Machine Learning Group, Technische Universität Berlin, Marchstr. 23, 10587 Berlin, Germany.
Department of Brain and Cognitive Engineering, Korea University, Anam-dong, Seongbuk-gu, Seoul 136-713, Republic of Korea.
Nat Commun. 2017 Jan 9;8:13890. doi: 10.1038/ncomms13890.
Learning from data has led to paradigm shifts in a multitude of disciplines, including web, text and image search, speech recognition, as well as bioinformatics. Can machine learning enable similar breakthroughs in understanding quantum many-body systems? Here we develop an efficient deep learning approach that enables spatially and chemically resolved insights into quantum-mechanical observables of molecular systems. We unify concepts from many-body Hamiltonians with purpose-designed deep tensor neural networks, which leads to size-extensive and uniformly accurate (1 kcal mol) predictions in compositional and configurational chemical space for molecules of intermediate size. As an example of chemical relevance, the model reveals a classification of aromatic rings with respect to their stability. Further applications of our model for predicting atomic energies and local chemical potentials in molecules, reliable isomer energies, and molecules with peculiar electronic structure demonstrate the potential of machine learning for revealing insights into complex quantum-chemical systems.

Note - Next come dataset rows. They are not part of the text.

(* ===== verification/ModuleTheorems.v ===== *)
(** * The theorems about streams, buffers, codecs, JSON, the optimizer and
      asynchronous operations *)

From stdpp Require Import base gmap strings list.
From Stdlib Require Import Ascii ZArith Lia.
From S2P Require Import Prelude Registry Hash Numeric Codecs CodecFacts Streams Store Object Env Eval Files ResourceOps Memory.
From S2P Require Import Asyncs Language Lists Math StreamFunctions Json Interp Initial Optimizer ReadPrint EnvFacts PrimFacts Closures.
From S2P Require Import FileSystem ResourceFacts FileFacts JsonFacts OptimizerFacts AsyncFacts ThreadPool PoolFacts Theorems.

Local Strategy 1000 [initial_state].

(** ** Codecs *)

(** C32: [Base64::Encode] is the encoding of RFC 4648 (three bytes to four
    letters, the rest padded with [=]) for every string of at least two bytes,
    and [Decode] of the result gives the string back. *)
Theorem base64_is_rfc4648 (s : string) :
  2 <= Z.of_nat (String.length s) < 2 ^ 64 ->
  Base64.Encode s = CVal (of_chars (rfc4648 (chars s))) /\
  Base64.Decode (of_chars (rfc4648 (chars s))) = CVal (Some s).
Proof.
  intros Hs. split; [by apply base64_encode_rfc|]. rewrite base64_decode_rfc; [by rewrite of_chars_chars|].
  intros E. apply (f_equal length) in E. rewrite length_chars in E. simpl in E. lia.
Qed.

Lemma base64_is_rfc4648_witness :
  Base64.Encode "light work." = CVal "bGlnaHQgd29yay4=" /\ Base64.Decode "bGlnaHQgd29yay4=" = CVal (Some "light work.").
Proof. apply (base64_is_rfc4648 "light work."). vm_compute. split; [discriminate|reflexivity]. Defined.
(** * FHA air-quality dashboard: snapshot cache and aggregation engine

    A shallow embedding of [app/app.py].  The script is a Streamlit page;
    what is embedded here is its data path:

    - [load_data] (lines 38-78): the Dropbox revision check, the conditional
      re-download and the DuckDB read, over an explicit world made of the
      local file system, the answers of the remote store and call counters;
    - the "Summary Metrics" block (lines 152-174);
    - [categorize_aqi] and the [cat_counts] frame (lines 189-211);
    - the monthly [daily_avg] frame (lines 266-281).

    Data frames are lists of labelled rows, so that [idxmin]/[loc] go
    through the index labels as pandas does.  AQI readings are exact
    rationals, and so are their means and one-decimal roundings; the two
    day percentages are computed in binary64 as Python computes them.
    [load_data] is the body the decorator [st.cache_data] runs on a miss;
    the memo around it is [cache_data]. *)

From Stdlib Require Import ZArith QArith Qround Lia Lqa List Bool Ascii String.
From Stdlib Require Import Permutation Sorting.Sorted.
From Stdlib Require Import Floats.PrimFloat Floats.FloatOps Floats.SpecFloat.
From Stdlib Require Import Numbers.Cyclic.Int63.Uint63.
From stdpp Require Import base option gmap strings sorting.

Local Open Scope string_scope.

(* ===================================================================== *)
(** * Data model *)
(* ===================================================================== *)

(** A calendar date, as [datetime.date]: compared field by field. *)
Record Date := mkDate { year : Z; month : Z; day : Z }.

(** [Hour_Timestamp]: a date and the hour within it. *)
Record Timestamp := mkTs { ts_date : Date; ts_hour : Z }.

(** One row of the table [air_quality_hourly]. *)
Record Row := mkRow {
  Sensor_ID : string;
  Zip_Code : string;
  Hour_Timestamp : Timestamp;
  Avg_AQI : Q;
  Avg_PM2_5 : Q;
  Latitude : Q;
  Longitude : Q
}.

(** A pandas data frame: rows in positional order, each under its index
    label. *)
Definition DataFrame := list (nat * Row).

Definition labels (df : DataFrame) : list nat := List.map fst df.

(** [fetchdf()] labels the rows of a query result with a fresh
    [RangeIndex]: 0, 1, 2, ... *)
Fixpoint range_index (start : nat) (rows : list Row) : DataFrame :=
  match rows with
  | [] => []
  | r :: rest => (start, r) :: range_index (S start) rest
  end.

Definition fetchdf (rows : list Row) : DataFrame := range_index 0 rows.
(** * Module specifier resolution of typescript-deno-plugin

    A shallow embedding of the resolution code of the plugin's main
    module: the import-map store ([getImportMap]), the substitution closure
    built by
    [makeTransformFromImportMap], the specifier normalizer
    ([getModuleWithQueryString], [stripExtNameDotTs]), the remote cache
    mapper ([convertRemoteToLocalCache]) and the redirect resolver
    ([fallbackHeader]).

    Conventions of the embedding:
    - a JavaScript string is a [string], one [ascii] per code unit; the
      methods used by the source ([indexOf], [substring], [slice], [startsWith], [endsWith],
      [replace]) are defined below with the clamping the language gives
      them; numbers that index strings are [Z], with [-1] for "absent";
    - a call either returns, throws, or is still running when the fuel is
      spent ([outcome]); fuel bounds loop iterations and recursion depth and
      has no counterpart in the source;
    - the file system is a finite map from paths to nodes; a regular file
      carries its modification time and what [JSON.parse] makes of its text;
    - the modification time is a JavaScript number that the source only
      interpolates into a string; it is kept as its decimal writing;
    - [logger.info] calls are left out: they do not influence results. *)

From Stdlib Require Import ZArith Ascii.
From stdpp Require Import base option list gmap strings.

Local Open Scope Z_scope.
Set Warnings "-register-all".

(** ** JavaScript strings *)

Definition str_length (s : string) : Z := Z.of_nat (String.length s).

(** The first [n] characters of [s] (all of [s] when it is shorter). *)
Fixpoint str_take (n : nat) (s : string) : string :=
  match n, s with
  | O, _ => EmptyString
  | S _, EmptyString => EmptyString
  | S n', String c s' => String c (str_take n' s')
  end.

(** [s] without its first [n] characters (empty when it is shorter). *)
Fixpoint str_drop (n : nat) (s : string) : string :=
  match n, s with
  | O, _ => s
  | S _, EmptyString => EmptyString
  | S n', String _ s' => str_drop n' s'
  end.

(** [s.startsWith(p)] *)
Fixpoint startsWith (s p : string) {struct p} : bool :=
  match p, s with
  | EmptyString, _ => true
  | String _ _, EmptyString => false
  | String a p', String b s' => if decide (a = b) then startsWith s' p' else false
  end.

(** [s.endsWith(p)]: the last [p.length] characters of [s] are [p]. *)
Definition endsWith (s p : string) : bool :=
  if decide (String.length p ≤ String.length s)%nat
  then bool_decide (str_drop (String.length s - String.length p) s = p)
  else false.

(** [s.indexOf(p)]: the least position at which [p] occurs, [-1] if none. *)
Fixpoint indexOf (s p : string) : Z :=
  if startsWith s p then 0
  else match s with
       | EmptyString => -1
       | String _ s' => let i := indexOf s' p in if decide (i = -1) then -1 else i + 1
       end.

从数据中学习已经在多个领域(包括网络、文本和图像搜索、语音识别以及生物信息学)引发了范式转变。机器学习能否在理解量子多体系统方面带来类似的突破?在这里,我们开发了一种高效的深度学习方法,可以深入了解分子系统的量子力学可观察量的空间和化学分辨率。我们将多体哈密顿量的概念与专门设计的深度张量神经网络统一起来,这导致在组成和构型化学空间中对中等大小分子的量子力学可观测量进行了具有尺寸扩展性和一致准确性(1kcal/mol)的预测。作为化学相关性的一个例子,该模型揭示了芳香环在稳定性方面的分类。我们的模型在预测分子中的原子能量和局部化学势、可靠的异构体能量以及具有特殊电子结构的分子方面的进一步应用,证明了机器学习在揭示复杂量子化学系统的洞察力方面的潜力。